Why can’t parents of kids who are dyslexic hear that the instruction that is a right fit for their kid may not be for mine? Is that really wrong of me to say? I’m advocating too. This is me advocating that FCPS and phonics companies should have a better solution than one size fits all.


I think you are the perfect candidate for private school, PP.


Actually you may be. The majority of kids do not actually have dyslexia. The kids with dyslexia are the kids that need a specialized private as well as additional help outside of school to address their issues. Sadly too many parents don’t realize this and rely on the schools only.


Twenty percent of kids in the US have dyslexia. Are you really saying that we need specialized schools for 20% of kids in the US? That doesn't include the kids who are simply struggling with learning to read. The methods used to teach kids with dyslexia to read are legitimate methods to teach all kids to read. It is not like these methods only work for kids with dyslexia and the other 80% of the population is going to be held back or not learn to read.

http://dyslexiahelp.umich.edu/parents/learn-about-dyslexia/what-is-dyslexia/debunking-common-myths-about-dyslexia

The issue that some kids/parents are having right now is that their kids are in late ES so this change feels problematic because some of what the kids are doing is catching up on skills that they may understand and feels remedial. There are plenty of kids, not just the kids with dyslexia, that are not finding the word study remedial and will gain from the practice.

I do wish that FCPS did more to develop classes that were ability based so that there was less of a divide between the groups of kids in the class which would allow for classes to move at paces that make more sense for all kids. The practice of mixing such wildly divergent ability levels is problematic for the kids who are on grade level and ahead of grade level. The Teachers focus their attention on the kids who are behind or struggling, which makes sense. But the kids who can move more quickly or need to be challenged end up doing more independent work and don't receive the instruction that they could benefit from.

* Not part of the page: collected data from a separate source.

(* ===== verification/AtaThm.v ===== *)
(** * Theorems on ATA disks

    The request a controller receives from the driver, and the two calls of a read. *)

From Stdlib Require Import ZArith Lia.
From stdpp Require Import strings base gmap fin_maps list.
From S2P Require Import Prelude Strings Printfmt MemState Devices Acpi DevMem Pci Ata.

#[local] Open Scope Z_scope.
#[local] Open Scope kernel_scope.

(** ** What a controller has received

    The request that the task file of a channel holds: command, drive, number of sectors,
    first sector. *)

Record request := mk_request { rq_cmd : Z; rq_drive : Z; rq_count : Z; rq_lba : Z }.
Definition received (ch : ata_chan) (tr : list access) : request :=
  let dev := last_out (drive_port ch) tr in
  mk_request (last_out (cmd ch) tr) (dev / 16 mod 2) (last_out (sector_count ch) tr)
    (last_out (lba_lo ch) tr + 2 ^ 8 * last_out (lba_mid ch) tr + 2 ^ 16 * last_out (lba_hi ch) tr + 2 ^ 24 * (dev mod 16)).

(** The accesses up to the last command, whose task file the disk works on. *)
Fixpoint last_command (ch : ata_chan) (tr : list access) : list access :=
  match tr with
  | [] => []
  | PortOut w p v :: tr' => if p =? cmd ch then tr else last_command ch tr'
  | _ :: tr' => last_command ch tr'
  end.

(** The ports ata_setup_chan assigns: eight in a row and the control port apart. *)
Definition channel_at (base : Z) (ctl : Z) : ata_chan :=
  mk_chan base (base + 1) (base + 2) (base + 3) (base + 4) (base + 5) (base + 6) (base + 7) ctl.

(** The words read from the data port since the last command. *)
Fixpoint words_read (ch : ata_chan) (tr : list access) : nat :=
  match tr with
  | [] => 0
  | PortIn w p :: tr => if p =? data ch then S (words_read ch tr) else words_read ch tr
  | PortOut _ p _ :: tr => if p =? cmd ch then O else words_read ch tr
  | _ :: tr => words_read ch tr
  end.

Section Ata.
Context {M : Type} {D : devices} {DM : DevMem M} (patience : nat).
Context (no_dma : forall tr m, dma tr m = m).
Implicit Types (s : bus_state M disk_state).

(** The state after further accesses. *)
Definition traced (tr : list access) s : bus_state M disk_state := with_machine (mk_hw (ram (machine s)) (tr ++ trace (machine s))) s.

Lemma port_out_run p v s : port_out p v s = Ret tt (traced [PortOut 1 (u16 p) (u8 v)] s).
Proof. unfold port_out, on_machine, outb, occurs, kbind, kret. by rewrite no_dma. Qed.
Lemma port_in_run p s :
  port_in p s = Ret (u8 (answer (trace (machine s)) (ram (machine s)) (PortIn 1 (u16 p)))) (traced [PortIn 1 (u16 p)] s).
Proof. unfold port_in, on_machine, inb, occurs, kbind, kret. by rewrite no_dma. Qed.
Lemma traced_traced a b s : traced a (traced b s) = traced (a ++ b) s.
Proof. unfold traced. cbn. by rewrite app_assoc. Qed.
Lemma traced_nil s : traced [] s = s.
Proof. by destruct s as [[] ? ? ?]. Qed.

(** [n] polls of the status port find the disk busy, the next one finds it ready. *)
Definition becomes_ready (ch : ata_chan) (n : nat) s : Prop :=
  let status i := u8 (answer (replicate i (PortIn 1 (u16 (cmd ch))) ++ trace (machine s)) (ram (machine s)) (PortIn 1 (u16 (cmd ch)))) in
  (forall i, (i < n)%nat -> ready (status i) = false) /\ ready (status n) = true.

Lemma wait_ready_ok n ch s : becomes_ready ch n s -> (n < patience)%nat ->
  ata_wait_ready patience ch false s = Ret 0 (traced (replicate (S n) (PortIn 1 (u16 (cmd ch)))) s).
Proof.
  intros [Hbusy Hready] Hn. unfold ata_wait_ready.
  assert (forall k, (k <= n)%nat -> exists v, wait_ready_loop (patience - (n - k)) (cmd ch) (traced (replicate (n - k) (PortIn 1 (u16 (cmd ch)))) s)
    = Ret v (traced (replicate (S n) (PortIn 1 (u16 (cmd ch)))) s)) as Hloop.
  { induction k as [|k IH]; intros Hk.
    - destruct (patience - (n - 0))%nat as [|fuel] eqn:Ef; [lia|]. eexists. cbn [wait_ready_loop].
      rewrite (krun _ _ _ _ _ (port_in_run _ _)), traced_traced. cbn [machine traced with_machine trace ram].
      rewrite Nat.sub_0_r, Hready. reflexivity.
    - destruct (IH ltac:(lia)) as [v E]. exists v. rewrite <- E.
      destruct (patience - (n - S k))%nat as [|fuel] eqn:Ef; [lia|]. cbn [wait_ready_loop].
      rewrite (krun _ _ _ _ _ (port_in_run _ _)), traced_traced. cbn [machine traced with_machine trace ram].
      rewrite Hbusy by lia. replace (n - k)%nat with (S (n - S k)) by lia.
      replace (patience - S (n - S k))%nat with fuel by lia. done. }
  destruct (Hloop n (le_n n)) as [v E]. rewrite Nat.sub_diag, Nat.sub_0_r in E. cbn [replicate] in E. rewrite traced_nil in E.
  by rewrite (krun _ _ _ _ _ E).
Qed.

(** The writes of [issue], latest first. *)
Definition issued (ch : ata_chan) (d : ata_disk) (count addr command : Z) : list access :=
  [PortOut 1 (u16 (cmd ch)) (u8 command);
   PortOut 1 (u16 (drive_port ch)) (u8 (Z.lor (Z.lor 0xe0 (Z.shiftl (drive d) 4)) (Z.land (Z.shiftr addr 24) 0xf)));
   PortOut 1 (u16 (lba_hi ch)) (u8 (Z.land (Z.shiftr addr 16) 0xff));
   PortOut 1 (u16 (lba_mid ch)) (u8 (Z.land (Z.shiftr addr 8) 0xff));
   PortOut 1 (u16 (lba_lo ch)) (u8 (Z.land addr 0xff));
   PortOut 1 (u16 (sector_count ch)) (u8 count)].

Lemma issue_run ch d count addr command s : issue ch d count addr command s = Ret tt (traced (issued ch d count addr command) s).
Proof.
  unfold issue. rewrite !(krun _ _ _ _ _ (port_out_run _ _ _)), port_out_run, !traced_traced. done.
Qed.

But I don't have a problem with moving to a phonics based LA program or the fact that my 5th grader is finally doing word studies and learning how to spell properly and the like. It is a long time coming.



The metaphorical cycle begins with an idea touted as the panacea to literacy problems, better by far than the status quo. Teachers and parents crave results; publishers jump to produce materials. Whirlwind adoption and spirited implementation ensue, but often with inadequate evaluation, trials, or instructional training (Robinson, Baker, & Clegg, 1998). Inevitable disillusionment follows, given the oversell needed for investiture

At the turn of the century, McGuffy readers swung back to skills and drills. “Dick and Jane” books with repetitive “look-say” sight vocabulary said, “See, Dick, see the swing” (Wren, 2000). In 1955, Rudolf Flesch wrote “Why Johnny Can’t Read,” which called look-say a method of animal training, and appealed for phonics (Hempenstall, 1997). In the 80’s, educators rebelled against contrived phonics work sheets and drills, riding the pendulum back

https://www2.rivier.edu/journal/ROAJ-Spring-2009/J257-Nichols.pdf

This is happened before, it will turn again. Money and politics rule education also.
Anonymous
Anonymous wrote:
Anonymous wrote:Why is FCPS teaching kids who can already read dyslexia techniques?


Phonics is NOT just for dyslexia. It is how you actually teach kids to read. It is also how kids learn spelling rules.



This is what I don’t get. Everyone has been clamoring for spelling and now are kids are getting spelling instruction and people are upset?